И чепчик белоснежный,
Как бабочка в кудрях.
 

История, которую мы сейчас расскажем, – один из прелестнейших эпизодов жизни этой очаровательной авантюристки, наделавшей столько безрассудств наперекор общепринятой морали!

В дни, когда она была любовницей некоего молодого государственного советника, галантно вручившего ей ключи от родительского дома, мадемуазель Мюзетта имела обыкновение устраивать раз в неделю вечер в его элегантной гостиной на улице Лабрюйера. Эти вечера были похожи на большинство парижских вечеров, с той только разницей, что здесь бывало и в самом деле весело, когда не хватало мест, гости садились друг к другу на колени, и зачастую случалось, что на парочку приходился один-единственный стакан. Родольф, будучи другом – и только другом – Мюзетты (ни он, ни она не могли бы объяснить, почему они ограничивались дружбой), попросил у нее позволения привести к ней своего приятеля, художника Марселя.

– Малый талантливый, – добавил он. – Судьба уже готовит для него мундир академика.

– Приводите! – сказала Мюзетта.

В тот вечер, когда приятели должны были отправиться к Мюзетте, Родольф зашел за Марселем. Живописец одевался.

– Что это? – заметил Родольф. – Ты собираешься в свет в цветной рубашке?

– Разве это неприлично? – спросил Марсель.

– Неприлично? Несчастный, да это просто убийственно!

– Черт возьми! – Марсель, взглянув на сорочку, на ее синем фоне красовались виньетки, изображающие кабанов, которых преследует стая гончих. – Другой у меня тут нет. Ну что ж, пристегну к ней воротничок. «Мафусаил» застегивается до самого подбородка, поэтому никто не заметит, какого цвета у меня белье.

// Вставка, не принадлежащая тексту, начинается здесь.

Lemma vehicleEntries_other entries (records : list VehicleTelemetryDto.t)
    device :
  map vehicleEntryValues entries =
    map storedVehicle records →
  Forall (fun d => VehicleTelemetryDto.vehicleId d ≠ device) records →
  Forall (fun h => VehicleTelemetryHistory.vehicleId h ≠ device) entries.
Proof.
  revert records. induction entries as [|h entries IH];
    intros [|d records] Hmap Hall; try done.
  injection Hmap as Hid _ _ _ _ Hmap.
  apply Forall_cons in Hall as [Hd Hall].
  constructor; [by rewrite Hid|by eapply IH].
Qed.

Lemma meterEntries_other entries (records : list MeterTelemetryDto.t)
    device :
  map meterEntryValues entries =
    map storedMeter records →
  Forall (fun d => MeterTelemetryDto.meterId d ≠ device) records →
  Forall (fun h => MeterTelemetryHistory.meterId h ≠ device) entries.
Proof.
  revert records. induction entries as [|h entries IH];
    intros [|d records] Hmap Hall; try done.
  injection Hmap as Hid _ _ _ Hmap.
  apply Forall_cons in Hall as [Hd Hall].
  constructor; [by rewrite Hid|by eapply IH].
Qed.

Lemma filter_nil_Forall {A} (P : A → Prop) `{!∀ x, Decision (P x)}
    (l : list A) :
  Forall (fun x => ¬ P x) l → filter P l = [].
Proof.
  induction 1 as [|x l Hx _ IH]; [done|]. by rewrite filter_cons_False.
Qed.

(** The summary reads the two history tables through the rows of its
    window only. *)
Lemma getVehiclePerformance_rows now vehicleId t t' :
  vehicleRows vehicleId (now - 86400000) now t' =
    vehicleRows vehicleId (now - 86400000) now t →
  meterRows vehicleId (now - 86400000) now t' =
    meterRows vehicleId (now - 86400000) now t →
  getVehiclePerformance now vehicleId t' =
    getVehiclePerformance now vehicleId t.
Proof.
  intros Hv Hm. unfold getVehiclePerformance, vehicleQuery, meterQuery.
  change (24 * 60 * 60 * 1000) with 86400000. by rewrite Hv, Hm.
Qed.
Lemma returned_session_leaves_nothing_open_witness :
  ∃ evs,
    [EvSystemBusPrivate (inl 7%nat); EvGetuid 1000;
     EvAuth 7%nat [AuthExternal "1000"] None; EvHello 7%nat None;
     EvCall Stub.bound "org.freedesktop.hostname1.SetStaticHostname" 0
            [VString "build-42"; VBool false] (MkCall [] None);
     EvCall Stub.bound "org.freedesktop.DBus.Properties.Get" 0
            [VString "org.freedesktop.hostname1"; VString "StaticHostname"]
            (MkCall [VVariant "s" (VString "build-42")] None);
     EvClose 7%nat None]
    = trace Stub.start ++ evs ∧
    unreleased evs [] = [] ∧
    (handshake Idle evs = Some Idle ∨ handshake Idle evs = Some HungUp) ∧
    first_failure (Stub.bus Stub.hostnamed) (ext Stub.start) = None ∧
    length [RErr None; RString "build-42" None] = 2%nat ∧
    length (remote_calls evs) = 2%nat.
Proof.
  apply (returned_session_leaves_nothing_open
           (Stub.bus Stub.hostnamed)
           [OpSet mSetStaticHostname "build-42" false;
            OpTyped gGetStaticHostname]
           Stub.start
           (MkState
              [EvSystemBusPrivate (inl 7%nat); EvGetuid 1000;
               EvAuth 7%nat [AuthExternal "1000"] None; EvHello 7%nat None;
               EvCall Stub.bound "org.freedesktop.hostname1.SetStaticHostname"
                      0 [VString "build-42"; VBool false] (MkCall [] None);
               EvCall Stub.bound "org.freedesktop.DBus.Properties.Get" 0
                      [VString "org.freedesktop.hostname1";
                       VString "StaticHostname"]
                      (MkCall [VVariant "s" (VString "build-42")] None);
               EvClose 7%nat None]
              [MkConn (Some 7%nat) (Some Stub.bound)] [])
           (inr ([RErr None; RString "build-42" None], None))).
  reflexivity.
Defined.

(** X5: the adapter [New] returns together with an error is the nil
    pointer, so a caller who ignores the error and goes on panics with a
    nil dereference at the first method it calls, whichever it is, before
    anything is sent to the bus. *)
Theorem failed_New_adapter_panics {S} (bus : Bus S) (op : Op)
        (s s' : State S) (c : ptr) (e : error) :
  Hostname1.New bus s = Done (c, Some e) s' →
  run_op bus op c s' = Panic nil_deref s' ∧
  Hostname1.Close bus c s' = Panic nil_deref s'.
Proof.
  intros Hnew. rewrite (New_fails_nil bus s s' c e Hnew).
  split; [|reflexivity].
  destruct op as [|n|[]|[] name ask]; reflexivity.
Qed.
(** The large-file warning is flashed but the profile page does not show
    flashed messages: after an upload of more than 2,000,000 rows answered
    with the profile page (nothing pending before), the warning is what the
    next index page shows, whatever request produces it, in place of that
    request's own message. *)
Theorem large_file_warning_waits_for_the_next_index_page :
  forall (E : externals) (uuid filename : string) (stream : csv E)
         (st st1 : state E) (df : DataFrame)
         table hist_imgs corr_img tempname cols,
    read_csv E stream = Parsed df ->
    (2000000 < Z.of_nat (len df))%Z ->
    flashes st = [] ->
    Routes.upload uuid (Some (filename, stream)) st =
      (ProfilePage table hist_imgs corr_img tempname cols, st1) ->
    flashes st1 = [LargeFile (len df)] /\
    forall (req : request E) (m : option message),
      fst (handle req st1) = IndexPage m -> m = Some (LargeFile (len df)).
Proof.
  intros E uuid filename stream st st1 df table hist_imgs corr_img tempname cols
         Hread Hlarge Hnone Hup.
  destruct (upload_answered E _ _ _ _ _ _ _ _ _ Hup)
    as [filename0 [stream0 [df0 [Hfile [Hread0 [_ [_ [_ Hfl]]]]]]]].
  injection Hfile as <- <-. rewrite Hread in Hread0. injection Hread0 as <-.
  apply Z.ltb_lt in Hlarge. rewrite Hlarge, Hnone in Hfl. simpl in Hfl.
  split; [exact Hfl |].
  intros [|uuid' file|uuid' temp_csv f] m; cbn [handle].
  - unfold Routes.index, render_index. rewrite Hfl. simpl. congruence.
  - unfold Routes.upload. destruct file as [[filename' stream']|].
    + destruct (String.eqb filename' "");
        [unfold render_index, flash; rewrite Hfl; simpl; congruence |].
      destruct (read_csv E stream') as [df'|e];
        [| unfold render_index, flash; rewrite Hfl; simpl; congruence].
      destruct (all_drawn _) as [imgs|]; [| discriminate].
      destruct (correlation_heatmap _ _ df') as [[img|]|]; discriminate.
    + unfold render_index, flash. rewrite Hfl. simpl. congruence.
  - unfold Routes.clean. destruct temp_csv as [path|];
      [| unfold render_index, flash; rewrite Hfl; simpl; congruence].
    destruct (String.eqb path "");
      [unfold render_index, flash; rewrite Hfl; simpl; congruence |].
    destruct (lookup path (files st1)) as [text|];
      [| unfold render_index, flash; rewrite Hfl; simpl; congruence].
    destruct (read_csv E text) as [df'|e]; [| discriminate].
    destruct (clean f df'); discriminate.
Qed.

– Как? – в ужасе спросил Родольф. – Ты вдобавок собираешься надеть «Мафусаила»?

– Увы, ничего не поделаешь! – ответил Марсель. – Такова воля господа бога и моего портного. К тому же все пуговицы на нем новые, а я его еще кое-где подштопал.

«Мафусаил» был не что иное, как фрак. Марсель так звал его потому, что он почитался старейшиной его гардероба «Мафусаил» был сшит по последней моде четыре года тому назад, вдобавок он был ярко-зеленого цвета. Но при вечернем освещении он, по утверждению Марселя, приобретал черноватый оттенок.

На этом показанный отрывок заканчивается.